Je m’enveloppe dans deux couches de vêtements pour me protéger du froid glacial. »
Premier roman en forme de journal intime éclaté, dépouillé de forme narrative, soulignant encore plus le désert émotif et sensoriel qu’est Joy. On pourrait tomber dans le pathétique tant le sujet abordé est lourd. Mais finalement, l’intérêt du livre n’est pas dans l’histoire, mais dans le reste. Un journal intime de la rébellion et de la renaissance, cette écriture épurée, éclatée, par moment inachevée, et souvent emprunt d’une forme de légèreté et d’innocence plonge le lecteur dans l’intimité tout ironique de Joy. Entrecoupé par des petites annonces, des extraits de dialogues, des pages mieux écrites que d’autres, c’est une Joy qui se reconstruit sous nos yeux. Une protagoniste en rupture avec son monde, qui dépeint une Ecosse consumériste qui la dérange et qu’elle préfère regarder avec ironie et une certaine forme de légèreté afin de pouvoir, elle, intérieurement avancer et se reconstruire.
« Leçon 3 : Les psychiatres vous lâchent délibérément la bride. »
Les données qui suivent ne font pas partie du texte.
Lemma stringChunks_safe fuel d m text acc :
  wf d → (remaining d < fuel)%nat → (text = true → utf8_valid acc = true) →
  safe (stringChunks fuel m text acc) (λ bs d',
    step 0 d d' ∧ doc d' = doc d ∧ (text = true → utf8_valid bs = true)) d.
Proof.
  revert d acc. induction fuel as [|fuel IH]; intros d acc Hwf Hf Ht; [lia|].
  cbn [stringChunks]. pose proof (wf_pos _ Hwf). wp_steps.
  case_decide as Hr; [done|]. unfold remaining in Hr.
  destruct (at_index_ok (data (doc d)) (pos d)) as (b & Hb & Hat); [lia|].
  wp_steps. eapply wp_lift_ok; [done|]. destruct (bz b =? 255).
  { wp_steps. split_and!; [apply step_set_pos; [done|lia]|done|done]. }
  wp_steps. eapply wp_mono; [by apply safe_head|]. intros h d1 [Hs1 Hd1 _ Hp1 Hv1 _].
  destruct (_ || _); [done|]. wp_steps.
  destruct (Z.ltb_spec (Z.of_nat (remaining d1)) (val h)) as [|Hle]; [done|].
  pose proof (wf_pos _ (step_wf _ _ _ Hs1)). unfold remaining in *.
  wp_steps. eapply wp_lift_ok; [apply slice_ok; lia|]. wp_steps.
  set (d2 := set_pos _ d1).
  assert (step 0 d1 d2) as Hs2 by (apply step_set_pos; [apply Hs1|lia]).
  set (chunk := take _ _). destruct (text && negb (utf8_valid chunk)) eqn:Hc; [done|].
  eapply wp_mono.
  - apply IH; [apply Hs2| |].
    + unfold remaining. cbn. rewrite Hd1. lia.
    + intros ->. apply utf8_valid_app; [by apply Ht|]. cbn in Hc. by apply negb_false_iff in Hc.
  - intros bs d3 (Hs3 & Hd3 & Hu). split_and!; [|by rewrite Hd3, <-Hd1|done].
    eapply step_trans; [done|]. by eapply step_trans.
Qed.

Lemma safe_stringItem d m len ind :
  wf d → 0 ≤ len → (m = 2 ∨ m = 3) → safe (stringItem m len ind) (sub_post d) d.
Proof.
  intros Hwf Hlen Hm. pose proof (wf_pos _ Hwf). unfold stringItem. wp_steps. destruct ind; cbn [negb].
  - wp_steps. eapply wp_mono; [apply stringChunks_safe; [done|lia|done]|].
    intros bs d1 (Hs1 & Hd1 & Hu). wp_steps.
    assert (step 0 d (push_blob bs d1)) as Hs2.
    { eapply step_trans; [done|]. apply step_push_blob, Hs1. }
    eapply wp_mono; [|intros ?? H'; eapply sub_post_trans; [exact Hs2|exact H']].
    assert (cnode_bytes (doc (push_blob bs d1))
              (CNode (if m =? 3 then itText else itBytes) true (length (blobs (doc d1))) (length bs) 0)
            = Ok bs) as Hb.
    { unfold cnode_bytes. cbn. unfold at_index. by rewrite list_lookup_middle. }
    destruct (m =? 3) eqn:E.
    + eapply safe_add_leaf; [apply Hs2|]. apply leaf_text with (b := bs); [done|done|auto].
    + eapply safe_add_leaf; [apply Hs2|]. by apply leaf_bytes with (b := bs).
  - destruct (Z.ltb_spec (Z.of_nat (remaining d)) len); [done|]. unfold remaining in *.
    set (n := Z.to_nat len). assert (step 0 d (set_pos (pos d + n) d)) as Hs
      by (apply step_set_pos; [done|lia]).
    wp_steps. eapply wp_lift_ok; [apply slice_ok; lia|].
    replace (pos d + n - pos d)%nat with n by lia. set (s := take _ _).
    assert (length s = n) as Hls by (subst s; rewrite length_take, length_drop; lia).
    assert (∀ it, cnode_bytes (doc (set_pos (pos d + n) d)) (CNode it false (pos d) n 0) = Ok s) as Hb.
    { intros it. unfold cnode_bytes. cbn. rewrite slice_ok by lia.
      by replace (pos d + n - pos d)%nat with n by lia. }
    destruct (_ && _) eqn:Hu; [done|].
    eapply wp_mono; [|intros ?? H'; eapply sub_post_trans; [exact Hs|exact H']].
    destruct (m =? 3); cbn in Hu; (eapply safe_add_leaf; [apply Hs|]).
    + apply leaf_text with (b := s); [done|done|by apply negb_false_iff in Hu].
    + by apply leaf_bytes with (b := s).
Qed.

(** ** Distinct keys *)

(** The keys of a region of pairs. *)
Definition keys_at (c : cborDoc) (start : nat) (bs : list bytes) : Prop :=
  ∀ j b, bs !! j = Some b → ∃ k, kids c !! (start + 2 * j)%nat = Some k ∧ text_at c k b.

Lemma pair_key_ok c start bs j b :
  keys_at c start bs → bs !! j = Some b → pair_key c start j = Ok b.
Proof.
  intros Hk Hj. destruct (Hk j b Hj) as (k & Hkk & n & Hn & _ & Hb & _).
  unfold pair_key, at_index. rewrite Hkk. cbn. by rewrite Hn.
Qed.

Lemma check_against_spec c start bs i b j :
  keys_at c start bs → bs !! i = Some b → (j ≤ i)%nat →
  (b ∉ take j bs → check_against c start i j = Ok tt) ∧
  (b ∈ take j bs → check_against c start i j = duplicate_key).
Proof.
  intros Hk Hi. induction j as [|j IH]; intros Hj; cbn [check_against].
  { split; [done|]. intros H. by apply not_elem_of_nil in H. }
  destruct (lookup_lt_is_Some_2 bs j) as [b' Hb'].
  { apply lookup_lt_Some in Hi. lia. }
  destruct IH as [IH1 IH2]; [lia|].
  rewrite (take_S_r _ _ _ Hb'), (pair_key_ok _ _ _ _ _ Hk Hi), (pair_key_ok _ _ _ _ _ Hk Hb').
  rewrite elem_of_app, list_elem_of_singleton.
  destruct (decide (b ∈ take j bs)) as [Hin|Hin].
  - rewrite IH2 by done. split; [naive_solver|done].
  - rewrite IH1 by done. cbn. case_decide; split; naive_solver.
Qed.

Lemma check_pairwise_spec c start bs n :
  keys_at c start bs → (n ≤ length bs)%nat →
  (NoDup (take n bs) → check_pairwise c start n = Ok tt) ∧
  (¬ NoDup (take n bs) → check_pairwise c start n = duplicate_key).
Proof.
  intros Hk. induction n as [|n IH]; intros Hn; cbn [check_pairwise].
  { split; [done|]. intros []. apply NoDup_nil_2. }
  destruct (lookup_lt_is_Some_2 bs n) as [b Hb]; [lia|].
  destruct IH as [IH1 IH2]; [lia|].
  destruct (check_against_spec c start bs n b n Hk Hb) as [Ha1 Ha2]; [lia|].
  rewrite (take_S_r _ _ _ Hb), NoDup_app.
  destruct (decide (NoDup (take n bs))) as [Hnd|Hnd].
  - rewrite IH1 by done. cbn. destruct (decide (b ∈ take n bs)) as [Hin|Hin].
    + rewrite Ha2 by done. split; [|done]. intros (_ & H & _).
      exfalso. apply (H b Hin). by apply list_elem_of_singleton.
    + rewrite Ha1 by done. split; [done|]. intros H. exfalso. apply H.
      split_and!; [done| |apply NoDup_singleton]. intros x Hx ->%list_elem_of_singleton. done.
  - rewrite IH2 by done. split; [naive_solver|done].
Qed.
Qu’on se le dise, malgré le thème, ce roman est lumineux et novateur, replacée dans son époque, Janice Galloway est une précurseur d’un renouveau littéraire écossais qui a marqué le milieu avec des auteurs tels qu’Irvine Welsh dans les années 90. Une écriture plus féminine et moins trash que son confrère, et une certaine forme d’humour, il y a ce flegme tout “british” chez son personnage. Un premier roman, à ranger au côté des premiers Chuck Palahniuk, bluffant par tant d’ingéniosité qui mérite une seconde chance chez nous.
Cambourakis,
Trad. Elisabeth Luc
280 pages.
Ted.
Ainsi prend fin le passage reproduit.